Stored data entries
◇ ◇ ◇
Lemma C3_invoice_invariant_witness :
  due_date (sample_world noon_jan15 noon_jan15)
  = Ok (mk_datetime 2024 2 14 12 0 0 0) /\
  exists pdf,
    French.generate_french_invoice (sample_world noon_jan15 noon_jan15)
    = (Ok pdf, tick (tick (sample_world noon_jan15 noon_jan15))) /\
    amounts_of_runs "TOTAL TTC:" (Fpdf.text pdf)
    = Some (mk_amounts [100000; 45000; 40000] 185000 37000 222000) /\
    Fpdf.text pdf
    = (text_head (strftime_dmY (reading1 (sample_world noon_jan15 noon_jan15)))
                 (strftime_dmY (mk_datetime 2024 2 14 12 0 0 0))
       ++ flat_map row_text French.services
       ++ totals_block (sum_totals French.services)
       ++ text_tail legal1_plain)%list.
Proof.
  split; [reflexivity|].
  exact (proj1 (proj2 (C3_invoice_invariant
                         (sample_world noon_jan15 noon_jan15)
                         (mk_datetime 2024 2 14 12 0 0 0) eq_refl))).
Defined.

(** C4. For every line item of either variant the line total is the
    product of the quantity and the unit price: on the hundredths read
    from the three rows of the ReportLab table, and for the FPDF tuples
    both on exact values and as a float product, whose two-decimal text
    is that of the stored total. *)
Theorem C4_line_totals :
  Forall (fun row =>
            exists q u t,
              int_of_text (nth 1 row "") = Some q /\
              cents_of_text (nth 2 row "") = Some u /\
              cents_of_text (nth 3 row "") = Some t /\
              t = q * u)
         (tl Clean.data) /\
  Forall (fun s : French.service =>
            let '(_, qty, unit_price, total) := s in
            exists u t,
              PyFloat.exact_cents unit_price = Some u /\
              PyFloat.exact_cents total = Some t /\
              t = qty * u /\
              num_mul (Int qty) (Float unit_price) = Float total /\
              fmt2 (num_mul (Int qty) (Float unit_price)) = fmt2 (Float total))
         French.services.
Proof.
  split.
  - unfold Clean.data. cbn [tl].
    repeat (apply Forall_cons;
            [do 3 eexists; repeat split; vm_compute; reflexivity|]).
    apply Forall_nil.
  - unfold French.services.
    repeat (apply Forall_cons;
            [do 2 eexists; repeat split; vm_compute; reflexivity|]).
    apply Forall_nil.
Qed.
◇ ◇ ◇
| DIRECTIONS FOR THIS TASK |
From the line containing "[do 3 eexists;" down to the last line, reproduce the records exactly. Include both ends.

| RESPONSE BELOW |
            [do 3 eexists; repeat split; vm_compute; reflexivity|]).
    apply Forall_nil.
  - unfold French.services.
    repeat (apply Forall_cons;
            [do 2 eexists; repeat split; vm_compute; reflexivity|]).
    apply Forall_nil.
Qed.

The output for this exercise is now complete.